This is a reprint of the feature essay from Issue #46 of Exploits, our collaborative cultural diary in magazine form. If you like what you see, buy it now for $2, or subscribe to never miss an issue (note: Exploits is always free for subscribers of Unwinnable Monthly).
In 2010, Square Enix released Grimoire Nier, a compilation of lore, interviews and short stories building on the original Nier Replicant game. One of those stories, “The Lost World,” was intended to be an ending in Replicant, but it became a Grimoire Nier short story for the time being. It later became the basis for Ending E in Nier Replicant ver.1.22474487139…, the game’s 2021 “upgrade.”
While its fundamental concepts existed a decade before its release, Nier Replicant’s Ending E needed Nier: Automata to exist before it could truly thrive. It builds on the themes Automata established in its endings to solidify both games’ messages of defiant love.

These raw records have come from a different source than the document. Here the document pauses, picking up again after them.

(** C5, amended.  After its starting point the snippet takes whole
    sentences while the count of words stays under [soft_max]; of the
    first sentence that does not fit it takes the words
    [sentence.split()[:word_margin]], joined by single spaces, and
    stops.  Those words are the first [word_margin] words of the
    sentence when [word_margin] is not negative, and they are all the
    words of the sentence exactly when it has no more than
    [word_margin] words (or none at all). *)
Theorem snippet_accumulates_then_takes_margin
    (tokenize : string -> list string) (transcript query : string)
    (soft_max word_margin : Z) :
  exists (start : string) (before following : list string) (k : nat),
    tokenize transcript = before ++ following
    /\ ((start = "" /\ before = []
         /\ Forall (fun s => ~ mentions query s) following)
        \/ exists earlier,
            before = earlier ++ [start]
            /\ Forall (fun s => ~ mentions query s) earlier
            /\ mentions query start)
    /\ accumulated soft_max word_margin following start
         (_snippet_generator tokenize transcript query soft_max word_margin
                             false) k
    /\ forall overflow, following !! k = Some overflow ->
         let words := slice_to word_margin (split overflow) in
         split (join " " words) = words
         /\ (exists dropped, split overflow = words ++ dropped)
         /\ (word_margin < 0
             \/ words = take (Z.to_nat word_margin) (split overflow))
         /\ (words = split overflow <->
             llen (split overflow) <= word_margin \/ split overflow = []).
Proof.
  assert (Hwords : forall overflow,
    let words := slice_to word_margin (split overflow) in
    split (join " " words) = words
    /\ (exists dropped, split overflow = words ++ dropped)
    /\ (word_margin < 0
        \/ words = take (Z.to_nat word_margin) (split overflow))
    /\ (words = split overflow <->
        llen (split overflow) <= word_margin \/ split overflow = [])).
  { intros overflow words. subst words. repeat split.
    - apply split_join, slice_to_words, split_words.
    - apply slice_to_prefix.
    - destruct (Z.ltb_spec word_margin 0); [now left | right].
      now apply slice_to_nonneg.
    - apply slice_to_whole.
    - apply slice_to_whole. }
  unfold _snippet_generator.
  destruct (first_loop_cases query soft_max word_margin (tokenize transcript) "")
    as [[Hnone E] | (before & s & after & Htok & Hb & Hs & E)]; rewrite E.
  - destruct (accumulate_shape soft_max word_margin (tokenize transcript) "")
      as [k Hk].
    exists "", [], (tokenize transcript), k.
    split; [reflexivity|]. split; [now left|].
    split; [exact Hk | intros; apply Hwords].
  - destruct (accumulate_shape soft_max word_margin after ("" +:+ s))
      as [k Hk].
    exists s, (before ++ [s]), after, k.
    split; [now rewrite <- app_assoc|].
    split; [right; now exists before|].
    split; [exact Hk | intros; apply Hwords].
Qed.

The original Nier Replicant presents you with two final endings: C and D. In C, you choose to let Kainé die, while D has you delete your save files to save her. Director Yoko Taro mentioned in a Grimoire Nier interview that those choices were meant to reflect how the player felt about Kainé, leaving her at your mercy. In Replicant, you’re the arbiter of Kainé’s fate – she has no say in your decision.
Fast forward seven years to Nier: Automata. By the time you’ve finished Endings A, B, C and D, you’ve watched the main cast suffer through the game’s events and die. As the credits roll for the last ending you watch, 2B and 9S’s support pods directly ask you – the player – if you’ll accept this fate. Should you choose to help the pods change their android companions’ stories, you “hack” into the credits with the help of other players to give Nier: Automata’s characters the chance to be happy. Automata’s final ending is more about liberation than arbitration – specifically, liberating the characters you’ve grown attached to throughout the game.
Four years later, Nier Replicant ver.1.22474487139… presents the same endings as the original, plus the new Ending E. A few years after Ending D, everyone has forgotten about the main character, Nier, because the player deleted his existence to save Kainé. As she struggles to remember someone lost in her memory, she comes across the supercomputer network responsible for creating replicants. She fights the forces that oversee the network and brings back a younger version of Nier using their technology.
In this ending, Kainé takes the place the player had in Automata’s Ending E. While Replicant’s Endings C and D put her in a place of disempowerment, the new Replicant Ending E gives her the power to liberate the people she loves. Just as you say “no” to Automata’s original ending, Kainé denies the fate given to her found family by reuniting with her fellow tritagonists, Nier and Emil. Death, apocalypse and conflict be damned.
Throughout Replicant and Automata, you see plenty of instances of this “defiant love” I mentioned. Nier would do anything for his sister and friends, whether or not there’s a Shadowlord making the Shades more violent. Despite memory loss and professional duty putting a barrier between them, 2B and 9S do what they can to support each other.
But, before Replicant’s Ending E, the player had to intervene when problems spiraled out of the characters’ control. Kainé is the first character to get that degree of power through the bonds she, Nier and Emil built during the game. Replicant’s Ending E ties all of Replicant and Automata’s defiant love together to show the importance of the people you care about when you’re up against a system you can’t control.
The world may be fucked, but we have each other. And we’ll always have one another’s backs.